▸ AVAILABLE DATA:
════

(* ===== verification/ContractFacts.v ===== *)
(** * What the contract validators guarantee

    Facts about rampage-protocol's validation methods: a shard set that validates
    is a bounded set of distinct, owned, retry-safe jobs; a promotion candidate that
    validates carries each required gate exactly once; the chunk sizes of a transfer
    partition the artifact. *)

From S2P Require Import Prelude.
From S2P Require Import Text.
From S2P Require Import Contracts.
Import Text.

(** ** Specifications *)

(** A job a shard set may contain. *)
Definition shard_ok (set : ShardSetV1.t) (now : DateTime) (shard : JobSpecV1.t) : Prop :=
  JobSpecV1.validate_at shard now = Ok () ∧
  JobSpecV1.project_id shard = ShardSetV1.project_id set ∧
  JobSpecV1.submitted_by shard = ShardSetV1.submitted_by set ∧
  JobSpecV1.restart_tolerant shard = true ∧
  JobSpecV1.deadline shard ≤ ShardSetV1.deadline set.

(** The declared sizes of all chunks of an artifact. *)
Definition chunk_sizes (size chunk : Z) : list Z :=
  (λ i, default 0 (expected_artifact_chunk_size size chunk i)) <$> seqZ 0 (div_ceil size chunk).

(** ** Jobs and shard sets *)

Lemma job_deadline job now : JobSpecV1.validate_at job now = Ok () → now < JobSpecV1.deadline job.
Proof. unfold JobSpecV1.validate_at. rewrite !guard_ok, Z.leb_gt. tauto. Qed.

Lemma check_shard_ok set now ids keys shard acc :
  ShardSetV1.check_shard set now (ids, keys) shard = Ok acc ↔
  shard_ok set now shard ∧ JobSpecV1.job_id shard ∉ ids ∧
  JobSpecV1.idempotency_key shard ∉ keys ∧
  acc = ({[JobSpecV1.job_id shard]} ∪ ids, {[JobSpecV1.idempotency_key shard]} ∪ keys).
Proof.
  unfold ShardSetV1.check_shard, shard_ok. split.
  - intros ([] & Hv & H)%bind_ok_inv. repeat (case_match; [done|]). bool_prop.
    injection H as <-. by split_and!.
  - intros ((Hv & Hp & Hs & Hr & Hd) & Hid & Hkey & ->). rewrite Hv. cbn [mbind result_bind].
    rewrite !bool_decide_true by done. cbn [negb orb]. rewrite Hr. cbn [negb orb].
    rewrite (proj2 (Z.ltb_ge _ _)) by lia. by rewrite !bool_decide_false by done.
Qed.

Lemma check_shards_ok set now ids keys shards acc :
  try_fold (ShardSetV1.check_shard set now) (ids, keys) shards = Ok acc →
  Forall (shard_ok set now) shards ∧
  NoDup (JobSpecV1.job_id <$> shards) ∧ NoDup (JobSpecV1.idempotency_key <$> shards) ∧
  Forall (λ s, JobSpecV1.job_id s ∉ ids ∧ JobSpecV1.idempotency_key s ∉ keys) shards.
Proof.
  revert ids keys. induction shards as [|s shards IH]; intros ids keys; [by repeat constructor|].
  cbn [try_fold]. intros ([ids' keys'] & Hs & Hrest)%bind_ok_inv.
  apply check_shard_ok in Hs as (Hok & Hid & Hkey & [= -> ->]).
  apply IH in Hrest as (Hall & Hids & Hkeys & Hfresh).
  split_and!; [by constructor| | |].
  1,2: constructor; [|done]; intros (s' & Heq & Hs')%list_elem_of_fmap;
    rewrite Forall_forall in Hfresh; specialize (Hfresh s' Hs'); set_solver.
  constructor; [done|]. eapply Forall_impl; [done|]. set_solver.
Qed.

Lemma check_shards_complete set now ids keys shards :
  Forall (shard_ok set now) shards →
  NoDup (JobSpecV1.job_id <$> shards) → NoDup (JobSpecV1.idempotency_key <$> shards) →
  Forall (λ s, JobSpecV1.job_id s ∉ ids ∧ JobSpecV1.idempotency_key s ∉ keys) shards →
  is_ok (try_fold (ShardSetV1.check_shard set now) (ids, keys) shards) = true.
Proof.
  revert ids keys. induction shards as [|s shards IH]; intros ids keys; [done|].
  rewrite !fmap_cons, !NoDup_cons, !Forall_cons.
  intros [Hs Hall] [Hid Hids] [Hkey Hkeys] [[Hi Hk] Hfresh]. cbn [try_fold].
  rewrite (proj2 (check_shard_ok set now ids keys s _)) by eauto. cbn [mbind result_bind].
  apply IH; [done..|]. rewrite Forall_forall in *. intros s' Hs'.
  specialize (Hfresh s' Hs'). rewrite !not_elem_of_union, !not_elem_of_singleton.
  destruct Hfresh as [? ?].
  split; (split; [intros Heq|done]); [apply Hid|apply Hkey]; rewrite <-Heq;
    by apply list_elem_of_fmap_2.
Qed.

Lemma shard_set_spec set now :
  ShardSetV1.validate_at set now = Ok () ↔
  ShardSetV1.schema set = ShardSetV1.SCHEMA ∧ now < ShardSetV1.deadline set ∧
  blank (ShardSetV1.idempotency_key set) = false ∧
  1 ≤ zlen (ShardSetV1.shards set) ≤ MAX_SHARDS_PER_SET ∧
  ShardSetV1.minimum_successes set ≠ 0 ∧
  ShardSetV1.minimum_successes set ≤ zlen (ShardSetV1.shards set) ∧
  Forall (shard_ok set now) (ShardSetV1.shards set) ∧
  NoDup (JobSpecV1.job_id <$> ShardSetV1.shards set) ∧
  NoDup (JobSpecV1.idempotency_key <$> ShardSetV1.shards set).
Proof.
  unfold ShardSetV1.validate_at. split.
  - intros H. repeat (case_match; [done|]). bool_prop.
    apply bind_ok_inv in H as ([ids keys] & H & _).
    apply check_shards_ok in H as (? & ? & ? & _). split_and!; try done.
    destruct (ShardSetV1.shards set); [done|]. unfold zlen. simpl. lia.
  - intros (Hs & Hd & Hk & Hn & Hm & Hm' & Hall & Hids & Hkeys).
    rewrite bool_decide_true by done. cbn [negb].
    rewrite (proj2 (Z.leb_gt _ _)) by lia. rewrite Hk.
    destruct (ShardSetV1.shards set) as [|s shards] eqn:E; [unfold zlen in Hn; simpl in Hn; lia|].
    cbn [no_elems orb]. rewrite (proj2 (Z.ltb_ge _ _)) by lia.
    rewrite (proj2 (Z.eqb_neq _ _)) by lia. cbn [orb]. rewrite (proj2 (Z.ltb_ge _ _)) by lia.
    pose proof (check_shards_complete set now ∅ ∅ (s :: shards) Hall Hids Hkeys) as H.
    destruct (try_fold _ _ _); [done|]. discriminate H.
    rewrite Forall_forall. set_solver.
Qed.

(** [ShardSetV1::validate_at] accepts exactly the sets whose schema, deadline, key,
    size and threshold are in bounds, whose jobs each validate, belong to the set's owner,
    are restart tolerant and expire no later than the set, and whose job ids and
    idempotency keys are pairwise distinct. *)
Theorem shard_set_validate_iff set now :
  ShardSetV1.validate_at set now = Ok () ↔
  ShardSetV1.schema set = ShardSetV1.SCHEMA ∧ now < ShardSetV1.deadline set ∧
  blank (ShardSetV1.idempotency_key set) = false ∧
  1 ≤ zlen (ShardSetV1.shards set) ≤ MAX_SHARDS_PER_SET ∧
  ShardSetV1.minimum_successes set ≠ 0 ∧
  ShardSetV1.minimum_successes set ≤ zlen (ShardSetV1.shards set) ∧
  Forall (shard_ok set now) (ShardSetV1.shards set) ∧
  NoDup (JobSpecV1.job_id <$> ShardSetV1.shards set) ∧
  NoDup (JobSpecV1.idempotency_key <$> ShardSetV1.shards set).
Proof. apply shard_set_spec. Qed.

(** ** Promotion candidates *)

Lemma covers_permutation (names required : list string) :
  NoDup required → length names = length required →
  (∀ r, r ∈ required → r ∈ names) → names ≡ₚ required.
Proof.
  intros Hnd Hlen Hin. symmetry. apply submseteq_length_Permutation; [|lia].
  by apply NoDup_submseteq.
Qed.

(** A promotion candidate that validates carries each of the eight required gates
    exactly once and nothing else, every gate passed with a SHA-256 evidence digest, and
    the replication gate is independent. *)
Theorem candidate_gates_exact c now :
  PromotionCandidateV1.is_valid_at c now = true →
  (PromotionEvidenceGateV1.name <$> PromotionCandidateV1.gates c)
    ≡ₚ PromotionCandidateV1.REQUIRED_GATES ∧
  ∀ g, g ∈ PromotionCandidateV1.gates c →
    PromotionEvidenceGateV1.passed g = true ∧
    is_sha256_digest (PromotionEvidenceGateV1.evidence_digest g) = true ∧
    (PromotionEvidenceGateV1.name g = "g5_independent_replication" →
     PromotionEvidenceGateV1.independent g = true).
Proof.
  unfold PromotionCandidateV1.is_valid_at. intros H. bool_prop. split.
  - apply covers_permutation; [apply (bool_decide_unpack _); vm_compute; exact I| |].
    + rewrite length_fmap. unfold zlen in *. lia.
    + intros r Hr.
      match goal with H : forallb _ PromotionCandidateV1.REQUIRED_GATES = true |- _ =>
        apply (forallb_elem _ _ _ H) in Hr end.
      bool_prop. by apply elem_of_list_to_set in Hr.
  - intros g Hg. eapply forallb_elem in Hg; [|done].
    unfold PromotionCandidateV1.gate_ok in Hg. apply andb_prop in Hg as [Hg Hi].
    apply andb_prop in Hg as [? ?]. split_and!; [done..|]. intros Hname.
    by rewrite bool_decide_true in Hi.
Qed.

(** ** Chunk sizes *)

Lemma expected_chunk_some size chunk i :
  0 < size ≤ MAX_ARTIFACT_TRANSFER_BYTES → 0 < chunk → 0 ≤ i < div_ceil size chunk →
  expected_artifact_chunk_size size chunk i = Some (Z.min (size - i * chunk) chunk).
Proof.
  intros Hs Hc Hi. unfold expected_artifact_chunk_size, checked_mul.
  assert (i * chunk < size) as Hlt by (apply div_ceil_lt_iff; lia).
  rewrite (proj2 (Z.eqb_neq size 0)), (proj2 (Z.eqb_neq chunk 0)) by lia. cbn [orb].
  unfold MAX_ARTIFACT_TRANSFER_BYTES, u64_max in *.
  rewrite (proj2 (Z.leb_le (i * chunk) _)) by lia. cbn.
  by rewrite (proj2 (Z.leb_gt _ _)) by lia.
Qed.

Lemma seqZ_snoc n : 0 ≤ n → seqZ 0 (n + 1) = seqZ 0 n ++ [n].
Proof. intros Hn. rewrite seqZ_app by lia. rewrite (seqZ_cons (0 + n)), (seqZ_nil (Z.succ _)) by lia. done. Qed.

Lemma zsum_chunks size chunk n :
  0 < chunk → (Z.of_nat n - 1) * chunk < size → (0 < n)%nat →
  zsum ((λ i, Z.min (size - i * chunk) chunk) <$> seqZ 0 (Z.of_nat n)) =
    Z.min size (Z.of_nat n * chunk).
Proof.
  intros Hc. induction n as [|n IH]; [lia|]. intros Hs _.
  rewrite Nat2Z.inj_succ, <-Z.add_1_r, seqZ_snoc, fmap_app, fmap_cons, fmap_nil, zsum_snoc by lia.
  destruct n as [|n]; [rewrite (seqZ_nil 0 (Z.of_nat 0)) by lia; cbn; lia|].
  assert ((Z.of_nat (S n) - 1) * chunk < size) as Hn by nia.
  rewrite IH by first [exact Hn|lia]. rewrite Z.mul_add_distr_r.
  assert (Z.of_nat (S n) * chunk < size) by (revert Hs; rewrite !Nat2Z.inj_succ; nia). lia.
Qed.

(** The chunk sizes of an artifact within the transfer limit partition it: each
    index below the chunk count has a size in [1, chunk], only the last may be short, and
    the sizes sum to the artifact size; an index at or above the count has none. *)
Theorem chunk_sizes_partition size chunk :
  0 < size ≤ MAX_ARTIFACT_TRANSFER_BYTES → 0 < chunk ≤ u32_max →
  zsum (chunk_sizes size chunk) = size ∧
  (∀ i, 0 ≤ i < div_ceil size chunk → ∃ n, expected_artifact_chunk_size size chunk i = Some n ∧
     0 < n ≤ chunk ∧ (i + 1 < div_ceil size chunk → n = chunk)) ∧
  (∀ i, div_ceil size chunk ≤ i ≤ u32_max → expected_artifact_chunk_size size chunk i = None).
Proof.
  intros Hs Hc. pose proof (div_ceil_bounds size chunk) as Hb.
  assert (0 < div_ceil size chunk) by nia. split_and!.
  - unfold chunk_sizes.
    rewrite (list_fmap_ext _ (λ i, Z.min (size - i * chunk) chunk)).
    + rewrite <-(Z2Nat.id (div_ceil size chunk)) by lia. rewrite zsum_chunks; [|nia..].
      rewrite Z2Nat.id by lia. nia.
    + intros k i Hi. apply lookup_seqZ in Hi as [-> ?].
      by rewrite expected_chunk_some by lia.
  - intros i Hi. exists (Z.min (size - i * chunk) chunk).
    split; [apply expected_chunk_some; lia|].
    assert (i * chunk < size) by (apply div_ceil_lt_iff; lia). split; [lia|].
    intros Hlast. assert ((i + 1) * chunk < size) by (apply div_ceil_lt_iff; lia). nia.
  - intros i Hi. unfold expected_artifact_chunk_size, checked_mul.
    rewrite (proj2 (Z.eqb_neq size 0)), (proj2 (Z.eqb_neq chunk 0)) by lia. cbn [orb].
    destruct (i * chunk <=? u64_max); cbn; [|done].
    rewrite (proj2 (Z.leb_le _ _)); [done|]. nia.
Qed.

(** ** Concrete instances *)

Module Witness.

Definition digest : string :=
  "sha256:0123456789abcdef0123456789abcdef0123456789abcdef0123456789abcdef".

Definition candidate : PromotionCandidateV1.t :=
  PromotionCandidateV1.mk PromotionCandidateV1.SCHEMA 1 2 "main" digest ["prompts/a.txt"]
    PromotionRiskV1.R0Configuration
    ((λ n, PromotionEvidenceGateV1.mk n true digest true) <$>
       reverse PromotionCandidateV1.REQUIRED_GATES)
    0 (minutes 20).

Lemma candidate_gates_exact_witness :
  PromotionCandidateV1.is_valid_at candidate 5 = true ∧
  (PromotionEvidenceGateV1.name <$> PromotionCandidateV1.gates candidate)
    ≡ₚ PromotionCandidateV1.REQUIRED_GATES.
Proof.
  split; [vm_compute; reflexivity|].
  apply (candidate_gates_exact candidate 5). vm_compute. reflexivity.
Defined.

Lemma chunk_sizes_partition_witness :
  zsum (chunk_sizes (10 * 1024 * 1024) ARTIFACT_TRANSFER_CHUNK_BYTES) = 10 * 1024 * 1024 ∧
  expected_artifact_chunk_size (10 * 1024 * 1024) ARTIFACT_TRANSFER_CHUNK_BYTES 3 = None.
Proof.
  destruct (chunk_sizes_partition (10 * 1024 * 1024) ARTIFACT_TRANSFER_CHUNK_BYTES)
    as (Hsum & _ & Hnone).
  - unfold MAX_ARTIFACT_TRANSFER_BYTES. lia.
  - unfold ARTIFACT_TRANSFER_CHUNK_BYTES, u32_max. lia.
  - split; [exact Hsum|]. apply Hnone.
    unfold div_ceil, ARTIFACT_TRANSFER_CHUNK_BYTES, u32_max. vm_compute. split; discriminate.
Defined.

End Witness.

════

▸ TASK DETAILS: Of all the entries above, repeat only the lines from the line that has "expected_artifact_chunk_size size chunk i = Some (Z.min" to the line that has "Lemma zsum_chunks size", both lines included, exactly.

▸ EXERCISE ANSWER:
  expected_artifact_chunk_size size chunk i = Some (Z.min (size - i * chunk) chunk).
Proof.
  intros Hs Hc Hi. unfold expected_artifact_chunk_size, checked_mul.
  assert (i * chunk < size) as Hlt by (apply div_ceil_lt_iff; lia).
  rewrite (proj2 (Z.eqb_neq size 0)), (proj2 (Z.eqb_neq chunk 0)) by lia. cbn [orb].
  unfold MAX_ARTIFACT_TRANSFER_BYTES, u64_max in *.
  rewrite (proj2 (Z.leb_le (i * chunk) _)) by lia. cbn.
  by rewrite (proj2 (Z.leb_gt _ _)) by lia.
Qed.

Lemma seqZ_snoc n : 0 ≤ n → seqZ 0 (n + 1) = seqZ 0 n ++ [n].
Proof. intros Hn. rewrite seqZ_app by lia. rewrite (seqZ_cons (0 + n)), (seqZ_nil (Z.succ _)) by lia. done. Qed.

Lemma zsum_chunks size chunk n :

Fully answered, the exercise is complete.